EXERCISE GOAL:
Beginning with the first line of the data below, extract each line up to and including the one containing "suggestions for the". Copy them exactly and add nothing.

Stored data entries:
(* ===== verification/QrammBridge.v ===== *)
(** The evidence bridge of the QRAMM assessment ([qramm/evidence_bridge.py]): the
    suggestions for the CVI questions, derived from the scan rows of the day of the
    last scan; and the word matcher and migration advice it shares
    ([assessment/migration_advisor.py]).

    [json.loads] ([None] where it raises) and [math.log10] are parameters.  Texts are
    ASCII where a pattern ignores case or looks for a word boundary. *)
From Stdlib Require Import ZArith QArith Lia Lqa Ascii.
From stdpp Require Import base tactics strings list sorting.
From S2P Require Import Prelude PyFloat PyStr PyVal Model Hardware Deadlines Trends Qramm QrammProps.

Local Open Scope Z_scope.
Local Open Scope quirk_scope.

(** * Words *)

Definition CANONICAL_ALG_SYNONYMS : list (string * list string) :=
  [("DES", ["DES"; "DES-EDE"; "DES-CBC"]); ("3DES", ["3DES"; "TripleDES"; "DES-EDE3"]); ("RC4", ["RC4"; "ARCFOUR"]);
   ("MD5", ["MD5"]); ("SHA1", ["SHA1"; "SHA-1"])].

Definition is_word (c : ascii) : bool := is_alnum c || bool_decide (c = "_"%char).

(** A variant, which starts and ends in a word character, here as a whole word;
    [prev]: the character before is one of a word. *)
Fixpoint word_at (variant : string) (prev : bool) (s : string) : bool :=
  (negb prev && startswith (lower s) (lower variant)
   && match str_drop (String.length variant) s with String c _ => negb (is_word c) | EmptyString => true end)
  || match s with String c s' => word_at variant (is_word c) s' | EmptyString => false end.

Definition alg_matches (canonical text : string) : bool :=
  existsb (fun v => word_at v false text) (default [canonical] (alookup canonical CANONICAL_ALG_SYNONYMS)).

(** * Migration advice *)

Record migration_rec := {
  mr_host : pyval; mr_port : pyval; mr_severity : pyval; mr_path : string; mr_recommendation : pyval
}.

(** The rules in order: the words looked for in the title, the path and the advice. *)
Definition MIGRATION_RULES : list (string * string * string) :=
  [("legacy tls", "Hygiene → Modernization",
    "Upgrade to TLS 1.2+ immediately; prefer TLS 1.3. Standardize termination configs and block legacy versions at gateways/LBs.");
   ("plaintext http", "Hygiene",
    "Migrate HTTP→HTTPS. If legacy, front with TLS-terminating reverse proxy and enforce redirects + HSTS where applicable.");
   ("quantum", "Modernization → PQC Preparation",
    "Stabilize on modern classical crypto baselines (TLS 1.3, standardized configs) and prepare for hybrid/PQC vendor upgrades. Prioritize long-lived sensitive data flows and trust anchors.");
   ("ssh", "Modernization → PQC Preparation",
    "Inventory SSH host keys/KEX algorithms, rotate off legacy RSA where feasible, and plan for vendor support of hybrid/PQC approaches as they mature.")].

Definition DEFAULT_ADVICE : string := "Standardize crypto baselines and plan phased upgrades.".

(** The title of a finding is a string or absent. *)
Definition finding_title (f : pydict) : string :=
  match dict_get f "title" with Some (VStr s) => lower s | _ => EmptyString end.

Definition recommend (f : pydict) : option migration_rec :=
  let severity := get_or f "severity" VNone in
  let rec path advice := Some {| mr_host := get_or f "host" VNone; mr_port := get_or f "port" VNone;
                                 mr_severity := severity; mr_path := path; mr_recommendation := advice |} in
  if match severity with VStr s => str_eqb s "INFO" | _ => false end then None
  else match List.find (fun rule => word_at rule.1.1 false (finding_title f)) MIGRATION_RULES with
       | Some rule => rec rule.1.2 (VStr rule.2)
       | None => rec "Modernization"
                   (let own := get_or f "recommendation" VNone in if truthy own then own else VStr DEFAULT_ADVICE)
       end.

Definition recommend_migration_paths (findings : list pydict) : list migration_rec := omap recommend findings.

(** * Names *)

Definition ALG_KEYS : list string := ["algorithm"; "alg"; "name"; "keyAlgorithm"; "key_algorithm"].

Definition text_name (key value : string) : list string :=
  if negb (truthy_str (Some value)) then []
  else if str_in key ALG_KEYS then [value]
  else if existsb (fun c => alg_matches c value) (map fst CANONICAL_ALG_SYNONYMS) then [value] else [].

Fixpoint walk_json_for_alg_strings (obj : pyval) : list string :=
  match obj with
  | VDict d =>
      (fix items (d : list (string * pyval)) : list string :=
         match d with
         | [] => []
         | (key, value) :: d' =>
             (match value with
              | VStr s => text_name key s
              | VDict _ | VList _ => walk_json_for_alg_strings value
              | _ => []
              end) ++ items d'
         end) d
  | VList l =>
      (fix elements (l : list pyval) : list string :=
         match l with
         | [] => []
         | item :: l' =>
             (match item with
              | VStr s => if truthy_str (Some s) then [s] else []
              | VDict _ | VList _ => walk_json_for_alg_strings item
              | _ => []
              end) ++ elements l'
         end) l
  | _ => []
  end.

Section Bridge.
Context (loads : string -> option pyval) (log10 : Z -> Q).

Definition parse_json_blob (blob : option string) : option pyval :=
  if truthy_str blob then loads (str_or_empty blob) else None.

Definition extract_algorithm_names (e : endpoint_row) : list string :=
  let ep := er_ep e in
  List.filter (fun s => truthy_str (Some s))
    (omap id [ep_tls_version ep; ep_cipher_suite ep; ep_cert_sig_alg ep; ep_cert_pubkey_alg ep])
  ++ List.flat_map (fun field => match parse_json_blob (er_text e field) with
                                 | Some v => walk_json_for_alg_strings v
                                 | None => []
                                 end)
       ["ssh_audit_json"; "jwt_scan_json"; "container_scan_json"; "cloud_scan_json"; "kerberos_scan_json"; "saml_scan_json"].

(** * Suggestions *)

Definition discovery_factor (endpoint_count : Z) : Q :=
  fmin 1 (fmax (1 # 4) (fdiv (log10 (Z.max endpoint_count 1)) 3)).

(** The stored instants up to the session's creation, and the day of the last. *)
Definition scanned_before (created : option Z) (e : endpoint_row) : bool :=
  match ep_scanned_at (er_ep e) with
  | Some t => match created with Some c => dt_wall t <=? c | None => true end
  | None => false
  end.

Definition scan_day (e : endpoint_row) : option Z := (fun t => dt_wall t / US_PER_DAY) <$> ep_scanned_at (er_ep e).

Definition cohort (created : option Z) (rows : list endpoint_row) : option (Z * list endpoint_row) :=
  let rows := List.filter (scanned_before created) rows in
  match foldr max_opt None (map scan_day rows) with
  | None => None
  | Some day => Some (day, List.filter (fun e => bool_decide (scan_day e = Some day)) rows)
  end.

(** The algorithms the classifier knows, and whether one of them is broken. *)
Definition known_algorithms (e : endpoint_row) : list string :=
  List.filter (fun n => bool_decide (is_Some (classify_algorithm n).1.2)) (extract_algorithm_names e).

Definition has_vulnerable (e : endpoint_row) : bool :=
  existsb (fun n => bool_decide ((classify_algorithm n).1.2 = Some 0)) (extract_algorithm_names e).

Definition distinct (l : list string) : Z := Z.of_nat (length (remove_dups l)).

Definition score_1_1 (endpoints : list endpoint_row) : Z :=
  let protocols := distinct (omap (fun e => if truthy_str (ep_protocol (er_ep e))
                                            then Some (upper (str_or_empty (ep_protocol (er_ep e)))) else None) endpoints) in
  let total := Z.of_nat (length endpoints) in
  let level := if total =? 0 then 1 else if protocols <=? 1 then 2 else if protocols <=? 3 then 3 else 4 in
  int_of_float (fmul (of_int level) (discovery_factor total)).

Definition algorithm_count (endpoints : list endpoint_row) : Z :=
  distinct (map lower (List.flat_map known_algorithms endpoints)).

Definition score_1_2 (endpoints : list endpoint_row) : option Z :=
  let total := Z.of_nat (length endpoints) in
  if (algorithm_count endpoints =? 0) || (total =? 0) then None
  else
    let vuln_pct := fmul (int_truediv (Z.of_nat (length (List.filter has_vulnerable endpoints))) total) 100 in
    Some (if fle vuln_pct 25 then 4 else if fle vuln_pct 50 then 3 else if fle vuln_pct 75 then 2 else 1).

Definition score_1_3 (endpoints : list endpoint_row) : Z :=
  let n := algorithm_count endpoints in
  if n =? 0 then 1 else if n <=? 2 then 2 else if n <=? 5 then 3 else 4.

Definition suggest (suggested : option Z) (source : string) (r : QRAMMAnswer) : QRAMMAnswer :=
  {| qa_id := qa_id r; qa_session := qa_session r; qa_question := qa_question r; qa_dimension := qa_dimension r;
     qa_practice := qa_practice r; qa_value := qa_value r; qa_suggested := suggested;
     qa_confirmed_at := qa_confirmed_at r; qa_evidence_source := Some source; qa_evidence_note := qa_evidence_note r |}.

Definition is_cvi_row (session_id : Z) (practice : string) (r : QRAMMAnswer) : bool :=
  (qa_session r =? session_id) && str_eqb (qa_dimension r) "CVI" && str_eqb (qa_practice r) practice.

(** One practice: rows already as wanted are not written. *)
Definition suggest_practice (session_id : Z) (source : string) (d : qramm_db) (entry : string * option Z) : qramm_db :=
  let existing := List.filter (is_cvi_row session_id entry.1) (qdb_answers d) in
  if negb (bool_decide (existing = []))
     && forallb (fun r => bool_decide (qa_suggested r = entry.2) && bool_decide (qa_evidence_source r = Some source)) existing
  then d
  else set_answers (map (fun r => if is_cvi_row session_id entry.1 r then suggest entry.2 source r else r)) d.

Definition evidence_source (day : Z) : string :=
  "evidence_bridge:scan:" +:+ str_take 10 (isoformat (day * US_PER_DAY)) +:+ ":v1".

Definition populate_cvi_suggestions (session_id : Z) (created : option Z) (rows : list endpoint_row) (d : qramm_db) : qramm_db :=
  match cohort created rows with
  | None => d
  | Some (_, []) => d
  | Some (day, endpoints) =>
      foldl (suggest_practice session_id (evidence_source day)) d
        [("1.1", Some (score_1_1 endpoints)); ("1.2", score_1_2 endpoints); ("1.3", Some (score_1_3 endpoints))]
  end.

(** [POST /qramm/sessions]: the session, then the bridge. *)
Definition open_session_with_evidence (org_name model_version : option string) (now : Z) (rows : list endpoint_row) (d : qramm_db)
  : http Z :=
  match create_session org_name model_version now d with
  | Answer id d' => Answer id (populate_cvi_suggestions id (Some now) rows d')
  | HttpError s => HttpError s
  end.
End Bridge.

(** * Properties *)

(** The reference of [suggest_practice], without the test that skips the write. *)
Definition put (session_id : Z) (source : string) (entry : string * option Z) (r : QRAMMAnswer) : QRAMMAnswer :=
  if is_cvi_row session_id entry.1 r then suggest entry.2 source r else r.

ANSWER TO THIS TASK:
(* ===== verification/QrammBridge.v ===== *)
(** The evidence bridge of the QRAMM assessment ([qramm/evidence_bridge.py]): the
    suggestions for the CVI questions, derived from the scan rows of the day of the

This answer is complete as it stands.